Action item:
The expected output is exactly the lines below, starting at the line with "End client." and ending at the line with "- iExists (S", both included; no other line belongs in it.
-------- Data extract
Lemma wpo_id_client k n V :
  inv outN ids_out -∗ allocates -∗ ([∗ list] _ ∈ seq 0 k, perm n) -∗ D 0 -∗ R 0 -∗
  wpo (id_client alloc k n) V (λ _ _, True).
Proof.
  iIntros "#Hinv #Ha Hp HD HR". iApply wpp_bind_wpo. iApply (wpp_cell_new with "HD HR").
  iIntros (l V1 _) "#Hl". iApply (wpo_scope_any with "[Hp]").
  - pose proof (replicate_as_fmap (seq 0 k) (id_thread alloc l n)) as Heq.
    rewrite length_seq in Heq. rewrite Heq big_sepL_fmap.
    iApply (big_sepL_impl with "Hp"). iIntros "!>" (i j _) "Hp". iIntros (V' Hle).
    iApply (wpo_id_thread with "Hinv Ha [] Hp"). by iApply (is_cell_mono with "Hl").
  - iIntros (V' _). by iApply wpo_ret.
Qed.
End client.

(** ** The allocators *)

Section allocators.
Context `{!rustGS Σ, !ticketG Σ, !countG Σ}.
Context (γ γp γf : gname).

(** *** Wrapping around *)

(** After [n] calls, of at most [M], the counter is [n] modulo 2^32. *)
Definition wrap_state (M : nat) (v : Z) : iProp Σ :=
  ∃ n, ⌜v = (Z.of_nat n mod u32_modulus)%Z⌝ ∗ tickets γ n ∗ permits_total γp M ∗ permits γp n.

Lemma wpp_wrap_alloc M l V n (Φ : Z → tview → iProp Σ) :
  (Z.of_nat M <= u32_modulus)%Z →
  is_cell (λ _, True)%I (wrap_state M) l (cur V) -∗ permits γp (S n) -∗
  (∀ k V', ⌜V ⊆ V'⌝ -∗ permits γp n -∗ ⌜(Z.of_nat k < u32_modulus)%Z⌝ -∗ ticket γ k -∗
     Φ (Z.of_nat k) V') -∗
  wpp (Ids.allocate_new_id_with_wrap_around l) V Φ.
Proof.
  iIntros (HM) "#Hl Hp HΦ". iApply (wpp_cell_update with "Hl"); [done|].
  iIntros (v) "_ (%k & -> & Ht & HM & Hk)". rewrite -(Nat.add_1_l n) permits_split.
  iDestruct "Hp" as "[H1 Hp]". iAssert (permits γp (S k)) with "[Hk H1]" as "Hk".
  { rewrite -(Nat.add_1_l k) permits_split. iFrame. }
  iDestruct (permits_le with "HM Hk") as %Hle.
  iMod (tickets_next with "Ht") as "[Ht Hnew]". iModIntro. iSplit; [done|].
  iSplitL "Ht HM Hk".
  - iExists (S k). iFrame. iPureIntro. rewrite /wrap_add Zplus_mod_idemp_l. f_equal. lia.
  - iIntros (V' HleV). rewrite Z.mod_small; [|lia].
    iApply ("HΦ" with "[//] Hp [%] Hnew"). lia.
Qed.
----------------
Task result:
End client.

(** ** The allocators *)

Section allocators.
Context `{!rustGS Σ, !ticketG Σ, !countG Σ}.
Context (γ γp γf : gname).

(** *** Wrapping around *)

(** After [n] calls, of at most [M], the counter is [n] modulo 2^32. *)
Definition wrap_state (M : nat) (v : Z) : iProp Σ :=
  ∃ n, ⌜v = (Z.of_nat n mod u32_modulus)%Z⌝ ∗ tickets γ n ∗ permits_total γp M ∗ permits γp n.

Lemma wpp_wrap_alloc M l V n (Φ : Z → tview → iProp Σ) :
  (Z.of_nat M <= u32_modulus)%Z →
  is_cell (λ _, True)%I (wrap_state M) l (cur V) -∗ permits γp (S n) -∗
  (∀ k V', ⌜V ⊆ V'⌝ -∗ permits γp n -∗ ⌜(Z.of_nat k < u32_modulus)%Z⌝ -∗ ticket γ k -∗
     Φ (Z.of_nat k) V') -∗
  wpp (Ids.allocate_new_id_with_wrap_around l) V Φ.
Proof.
  iIntros (HM) "#Hl Hp HΦ". iApply (wpp_cell_update with "Hl"); [done|].
  iIntros (v) "_ (%k & -> & Ht & HM & Hk)". rewrite -(Nat.add_1_l n) permits_split.
  iDestruct "Hp" as "[H1 Hp]". iAssert (permits γp (S k)) with "[Hk H1]" as "Hk".
  { rewrite -(Nat.add_1_l k) permits_split. iFrame. }
  iDestruct (permits_le with "HM Hk") as %Hle.
  iMod (tickets_next with "Ht") as "[Ht Hnew]". iModIntro. iSplit; [done|].
  iSplitL "Ht HM Hk".
  - iExists (S k). iFrame. iPureIntro. rewrite /wrap_add Zplus_mod_idemp_l. f_equal. lia.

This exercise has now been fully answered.